NS: She showed up at my door with Madyson.
NAR: Niki says Sherilyn wasn't in her right mind, but she knows from her experience with meth many years ago that Sherilyn was not using.
NS: When someone is on that drug, you just know how they act. And Sherilyn was acting like she wasn't on her medication, but she was not using. I mean, and I can tell you that, had she been, there definitely would have been something found in the house.
NAR: Both Niki and Star say there was also no meth evidence in their abandoned truck. Star says everything was normal in the house, but there was evidence the two were searching for religious guidance.
SJ: They had their Bibles laying out on the table. They had all of the dictionaries and things of the Bible, I mean, big thick books.
NAR: She says Bobby's actions were not that of a man going off the deep end.
SJ: And the day before all this happened, Bobby was checking into schools for Madyson.
NAR: Star believes the couple was back on track in their marriage. Still, both Star and Niki are troubled about so many aspects of the case. Niki says Sherilyn and Bobby had a handyman living with them in the weeks before the disappearance. Niki says Sherilyn, who boasted about her Native American heritage, was scared of him.
NS: He sat down right next to her, probably as close as we are, and told her, you know, I'm a white supremacist and people like you should die or I should kill you or something like that because you're not pure.
NAR: She says Sherilyn retrieved a gun from upstairs and shot at the ground outside near the handyman when he refused to leave. After that he did leave. Star and Niki are also disturbed by the picture of Madyson taken in the area of the well site.
NS: The picture of Madyson on the cell phone is a big one for me.
NAR: Why?
NS: She looks terrified. That's not her smile. That's not her face when she's happy.
SJ: They showed Madyson with her arms crossed and Madyson never did that before.

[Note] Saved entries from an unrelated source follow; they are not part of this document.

(* ===== verification/Poller.v ===== *)
(** * The change poller and the broadcaster

    apps/api/src/db/changeDetector.ts, ws/changePoller.ts and
    ws/broadcaster.ts.  The cursor is a JavaScript [Date], in milliseconds;
    the column it is compared with has microseconds. *)
From stdpp Require Import pretty.
From S2P Require Import Prelude Json Postgres Amqp Programs Effects Api Lifecycle Http.
#[local] Open Scope stdpp_scope.

Definition POLL_INTERVAL_MS : Z := 2000.

(** [new Date(row.updated_at)] *)
Definition date_of (timestamp : Z) : Z := timestamp / 1000.

Record JobUpdatedEvent := mkUpdate {
  u_jobId : string;
  u_status : Status;
  u_updatedAt : Z }.

(** A WebSocket client: who it is, and whether its [readyState] is OPEN. *)
Record ws_client := mkClient { c_name : nat; c_open : bool }.

(** [broadcast]: what is sent to whom, in the order of [wss.clients]. *)
Definition broadcast {E} (clients : list ws_client) (event : E) : list (nat * E) :=
  (fun c => (c_name c, event)) <$> List.filter c_open clients.

(** ** The text that is sent *)

(** [String(n).padStart(width, "0")] *)
Definition padStart (width : nat) (n : Z) : string :=
  let digits := pretty n in
  String.concat "" (replicate (width - String.length digits) "0" ++ [digits]).

(** The proleptic Gregorian date of a day, counted from 1970-01-01: the cycles
    of 400 years, and within one the years that begin in March. *)
Definition civil (day : Z) : Z * Z * Z :=
  let z := day + 719468 in
  let era := z / 146097 in
  let doe := z mod 146097 in
  let yoe := (doe - doe / 1460 + doe / 36524 - doe / 146096) / 365 in
  let doy := doe - (365 * yoe + yoe / 4 - yoe / 100) in
  let mp := (5 * doy + 2) / 153 in
  let m := if mp <? 10 then mp + 3 else mp - 9 in
  (yoe + era * 400 + (if m <=? 2 then 1 else 0), m, doy - (153 * mp + 2) / 5 + 1).

(** [date.toISOString()], of the years 0 to 9999. *)
Definition toISOString (ms : Z) : string :=
  let '(y, m, d) := civil (ms / 86400000) in
  let t := ms mod 86400000 in
  padStart 4 y +:+ "-" +:+ padStart 2 m +:+ "-" +:+ padStart 2 d +:+ "T"
  +:+ padStart 2 (t / 3600000) +:+ ":" +:+ padStart 2 (t / 60000 mod 60) +:+ ":"
  +:+ padStart 2 (t / 1000 mod 60) +:+ "." +:+ padStart 3 (t mod 1000) +:+ "Z".

(** The event as an object; a [Date] becomes its ISO text in JSON. *)
Definition event_json (event : JobUpdatedEvent) : json :=
  JObj [("type", JStr "job.updated"); ("jobId", JStr (u_jobId event));
        ("status", JStr (status_text (u_status event)));
        ("updatedAt", JStr (toISOString (u_updatedAt event)))].

(** [JSON.stringify(event)] *)
Definition payload (event : JobUpdatedEvent) : string := stringify (event_json event).

Section poller.
Context `{Pg}.

Definition getJobChangesSince (since_ms : Z) : async (list JobChange) :=
  await (Query (SJobChangesSince since_ms)).

Definition getStartupCursor : async Z :=
  let! rows := await (Query SNow) in
  match head (rows : list Z) with
  | None => Throw (mk_error "getStartupCursor: no row returned from SELECT now()")
  | Some now => Ret (date_of now)
  end.

Definition change_event (change : JobChange) : JobUpdatedEvent :=
  mkUpdate (jc_id change) (jc_status change) (date_of (jc_updated_at change)).

(** One tick of the interval: the cursor after it, and what was sent.  The
    clients do not change within a tick's synchronous part. *)
Definition poll_tick (clients : list ws_client) (cursor : Z)
  : async (Z * list (nat * JobUpdatedEvent)) :=
  try_catch
    (let! changes := getJobChangesSince cursor in
     let sent := changes ≫= (fun change => broadcast clients (change_event change)) in
     Ret (match last changes with
          | Some change => date_of (jc_updated_at change)
          | None => cursor
          end, sent))
    (fun err => Ret (cursor, [])).
End poller.

(** ** The changes that a tick sees *)

Lemma elem_of_changes `{Pg} order since d j :
  j ∈ changed_rows order since d <->
  (exists u, jobs d !! u = Some j) /\ since * 1000 < j_updated_at j.
Proof.
  unfold changed_rows.
  rewrite merge_sort_Permutation, list_elem_of_filter, row_order_perm, elem_of_rows. tauto.
Qed.

#[export] Instance updated_before_total `{Pg} : Total updated_before.
Proof. intros j1 j2. unfold updated_before. lia. Qed.

#[export] Instance updated_before_trans `{Pg} : Transitive updated_before.
Proof. intros j1 j2 j3. unfold updated_before. lia. Qed.

Lemma last_of_sorted {A} (R : relation A) (l : list A) x y :
  Reflexive R -> StronglySorted R l -> last l = Some x -> y ∈ l -> R y x.
Proof.
  intros Hrefl Hs. induction Hs as [|z l Hl IH Hz]; intros Hx Hy; [done|].
  destruct l as [|z' l]; simpl in Hx.
  - injection Hx as ->. apply list_elem_of_singleton in Hy as ->. done.
  - apply elem_of_cons in Hy as [->|Hy]; [|by apply IH].
    rewrite Forall_forall in Hz. apply Hz. apply last_Some_elem_of. done.
Qed.

(** The cursor that a tick leaves: the latest change that it saw. *)
Lemma last_change `{Pg} order since d x :
  last (changed_rows order since d) = Some x ->
  x ∈ changed_rows order since d /\
  forall j, j ∈ changed_rows order since d -> j_updated_at j <= j_updated_at x.
Proof.
  intros Hx. split; [by apply last_Some_elem_of|]. intros j Hj.
  eapply (last_of_sorted updated_before) in Hj; [done| | |done].
  - intros k. unfold updated_before. lia.
  - apply (StronglySorted_merge_sort updated_before).
Qed.

Lemma last_changes `{Pg} order since d :
  last (select_job_changes order since d) = change_columns <$> last (changed_rows order since d).
Proof. apply fmap_last. Qed.

Lemma in_changes `{Pg} order since d j :
  j ∈ changed_rows order since d -> change_columns j ∈ select_job_changes order since d.
Proof. apply list_elem_of_fmap_2. Qed.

And she was looking away from the camera. She wasn't looking at the camera.
NAR: Sheriff Brooks believes the family's bones are somewhere on the mountain. He thinks they were either the victims of a double murder and suicide, or they got lost and died of exposure.
SRB: But, you know, I may be wrong. The Mexican Mafia could have done it.
NAR: Why do you say Mexican Mafia? Where does that come from?
SRB: That's the theory. Because Bobby's dad, it was alleged that he was linked to the Mexican Mafia and they had burned one of his businesses down in Oklahoma City.
NAR: Bobby's father died of natural causes in December of 2009. According to investigators, he was estranged from Bobby and left his estate to Madyson. Niki and Star agreed to this interview in hopes of restarting an investigation that has stalled.
NS: I'm just saying it seems like people are just too quick to sweep this family under the rug. It's not right. They're people.